Aim of the exercise
Transcribe the stretch of entries below from the line with "Definition view_step (ctx" through the line with "else hm_get (string_sets c) d).", exactly and with both ends included; leave out all other lines.

Records from a dataset
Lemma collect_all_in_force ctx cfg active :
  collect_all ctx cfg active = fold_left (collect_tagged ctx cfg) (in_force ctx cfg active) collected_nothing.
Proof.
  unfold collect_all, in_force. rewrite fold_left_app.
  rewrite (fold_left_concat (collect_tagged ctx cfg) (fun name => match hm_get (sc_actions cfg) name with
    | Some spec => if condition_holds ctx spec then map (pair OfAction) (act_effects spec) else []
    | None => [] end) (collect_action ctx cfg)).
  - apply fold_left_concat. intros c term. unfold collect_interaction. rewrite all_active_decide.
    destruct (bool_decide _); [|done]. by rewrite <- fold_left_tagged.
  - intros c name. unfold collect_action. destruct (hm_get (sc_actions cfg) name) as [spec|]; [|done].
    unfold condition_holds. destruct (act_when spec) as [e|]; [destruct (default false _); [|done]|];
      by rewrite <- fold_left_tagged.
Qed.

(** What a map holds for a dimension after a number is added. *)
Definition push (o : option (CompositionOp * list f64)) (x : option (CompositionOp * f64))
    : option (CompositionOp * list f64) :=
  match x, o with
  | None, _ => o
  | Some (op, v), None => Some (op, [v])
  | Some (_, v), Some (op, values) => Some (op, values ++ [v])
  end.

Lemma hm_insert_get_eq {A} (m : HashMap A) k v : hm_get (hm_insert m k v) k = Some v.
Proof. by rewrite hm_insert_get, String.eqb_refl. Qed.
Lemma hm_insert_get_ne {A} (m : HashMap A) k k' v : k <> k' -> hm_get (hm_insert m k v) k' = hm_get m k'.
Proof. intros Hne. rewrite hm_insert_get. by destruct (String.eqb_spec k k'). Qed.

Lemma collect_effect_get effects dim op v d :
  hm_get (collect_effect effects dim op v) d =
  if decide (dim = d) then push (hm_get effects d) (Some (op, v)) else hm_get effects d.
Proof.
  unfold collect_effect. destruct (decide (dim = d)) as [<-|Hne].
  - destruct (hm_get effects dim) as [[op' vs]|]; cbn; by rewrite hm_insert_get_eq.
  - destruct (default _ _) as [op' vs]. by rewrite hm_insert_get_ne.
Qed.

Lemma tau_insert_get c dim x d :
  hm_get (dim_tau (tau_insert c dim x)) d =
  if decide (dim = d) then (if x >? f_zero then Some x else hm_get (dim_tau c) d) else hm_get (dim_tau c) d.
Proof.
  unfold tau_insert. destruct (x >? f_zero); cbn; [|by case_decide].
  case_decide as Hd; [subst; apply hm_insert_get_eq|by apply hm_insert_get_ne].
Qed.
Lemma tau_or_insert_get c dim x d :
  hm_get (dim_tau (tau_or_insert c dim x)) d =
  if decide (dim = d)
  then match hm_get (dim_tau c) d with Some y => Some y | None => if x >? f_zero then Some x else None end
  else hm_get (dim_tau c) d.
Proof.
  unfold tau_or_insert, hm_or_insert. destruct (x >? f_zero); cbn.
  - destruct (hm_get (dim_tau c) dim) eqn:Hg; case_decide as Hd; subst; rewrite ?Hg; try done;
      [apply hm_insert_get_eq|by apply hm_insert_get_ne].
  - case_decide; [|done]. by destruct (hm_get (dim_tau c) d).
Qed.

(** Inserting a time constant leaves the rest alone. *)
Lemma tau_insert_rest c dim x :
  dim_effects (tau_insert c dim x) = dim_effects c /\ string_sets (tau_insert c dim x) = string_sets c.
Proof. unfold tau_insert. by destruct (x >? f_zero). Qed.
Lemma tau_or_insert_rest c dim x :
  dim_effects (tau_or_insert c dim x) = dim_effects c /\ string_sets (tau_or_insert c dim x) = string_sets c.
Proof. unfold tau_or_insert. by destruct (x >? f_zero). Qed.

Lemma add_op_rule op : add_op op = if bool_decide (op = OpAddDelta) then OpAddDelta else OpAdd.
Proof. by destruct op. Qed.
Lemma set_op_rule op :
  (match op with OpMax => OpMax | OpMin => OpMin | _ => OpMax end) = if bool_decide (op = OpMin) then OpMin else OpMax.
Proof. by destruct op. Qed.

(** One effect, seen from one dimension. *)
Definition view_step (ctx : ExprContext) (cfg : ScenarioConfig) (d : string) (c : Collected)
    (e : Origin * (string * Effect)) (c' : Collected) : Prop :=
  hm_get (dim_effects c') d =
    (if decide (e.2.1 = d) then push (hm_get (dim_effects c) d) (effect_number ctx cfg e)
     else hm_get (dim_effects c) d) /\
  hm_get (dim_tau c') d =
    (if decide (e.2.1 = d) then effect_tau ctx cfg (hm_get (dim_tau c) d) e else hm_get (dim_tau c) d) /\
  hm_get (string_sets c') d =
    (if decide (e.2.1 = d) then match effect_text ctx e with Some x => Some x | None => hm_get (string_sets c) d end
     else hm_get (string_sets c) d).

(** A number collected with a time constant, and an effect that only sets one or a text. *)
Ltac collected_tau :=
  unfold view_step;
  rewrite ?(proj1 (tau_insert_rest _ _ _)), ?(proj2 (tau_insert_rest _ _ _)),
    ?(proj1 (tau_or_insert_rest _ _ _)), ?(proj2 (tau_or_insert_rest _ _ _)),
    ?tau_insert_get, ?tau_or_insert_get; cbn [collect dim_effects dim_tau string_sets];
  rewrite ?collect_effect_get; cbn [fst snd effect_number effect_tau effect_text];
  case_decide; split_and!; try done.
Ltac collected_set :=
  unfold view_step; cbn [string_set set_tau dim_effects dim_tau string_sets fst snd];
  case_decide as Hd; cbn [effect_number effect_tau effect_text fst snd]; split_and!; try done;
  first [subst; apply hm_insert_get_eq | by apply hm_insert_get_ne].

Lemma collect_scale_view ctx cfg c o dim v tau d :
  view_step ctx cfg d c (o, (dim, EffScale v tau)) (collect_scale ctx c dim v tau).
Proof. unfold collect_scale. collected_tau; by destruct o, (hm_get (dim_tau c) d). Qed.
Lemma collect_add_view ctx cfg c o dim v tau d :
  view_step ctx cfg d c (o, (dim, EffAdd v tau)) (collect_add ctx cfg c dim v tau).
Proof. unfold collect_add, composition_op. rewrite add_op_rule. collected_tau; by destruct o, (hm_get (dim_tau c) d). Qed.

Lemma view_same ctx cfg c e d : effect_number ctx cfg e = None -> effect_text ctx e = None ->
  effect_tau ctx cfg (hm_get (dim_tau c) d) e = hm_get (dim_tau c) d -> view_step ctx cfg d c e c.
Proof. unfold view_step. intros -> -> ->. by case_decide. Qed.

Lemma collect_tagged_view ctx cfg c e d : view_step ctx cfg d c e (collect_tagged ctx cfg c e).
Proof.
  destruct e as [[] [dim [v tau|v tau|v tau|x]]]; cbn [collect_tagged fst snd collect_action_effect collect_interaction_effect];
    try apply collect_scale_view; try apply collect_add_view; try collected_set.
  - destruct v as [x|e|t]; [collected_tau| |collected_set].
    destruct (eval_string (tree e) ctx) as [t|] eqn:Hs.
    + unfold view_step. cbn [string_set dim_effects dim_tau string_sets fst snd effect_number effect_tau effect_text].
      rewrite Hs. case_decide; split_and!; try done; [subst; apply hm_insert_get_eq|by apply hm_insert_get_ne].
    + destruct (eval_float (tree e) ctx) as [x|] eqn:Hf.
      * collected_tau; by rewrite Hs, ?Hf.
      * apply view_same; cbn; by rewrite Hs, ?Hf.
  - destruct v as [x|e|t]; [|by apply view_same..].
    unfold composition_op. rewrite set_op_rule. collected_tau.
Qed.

Problem solution
Definition view_step (ctx : ExprContext) (cfg : ScenarioConfig) (d : string) (c : Collected)
    (e : Origin * (string * Effect)) (c' : Collected) : Prop :=
  hm_get (dim_effects c') d =
    (if decide (e.2.1 = d) then push (hm_get (dim_effects c) d) (effect_number ctx cfg e)
     else hm_get (dim_effects c) d) /\
  hm_get (dim_tau c') d =
    (if decide (e.2.1 = d) then effect_tau ctx cfg (hm_get (dim_tau c) d) e else hm_get (dim_tau c) d) /\
  hm_get (string_sets c') d =
    (if decide (e.2.1 = d) then match effect_text ctx e with Some x => Some x | None => hm_get (string_sets c) d end
     else hm_get (string_sets c) d).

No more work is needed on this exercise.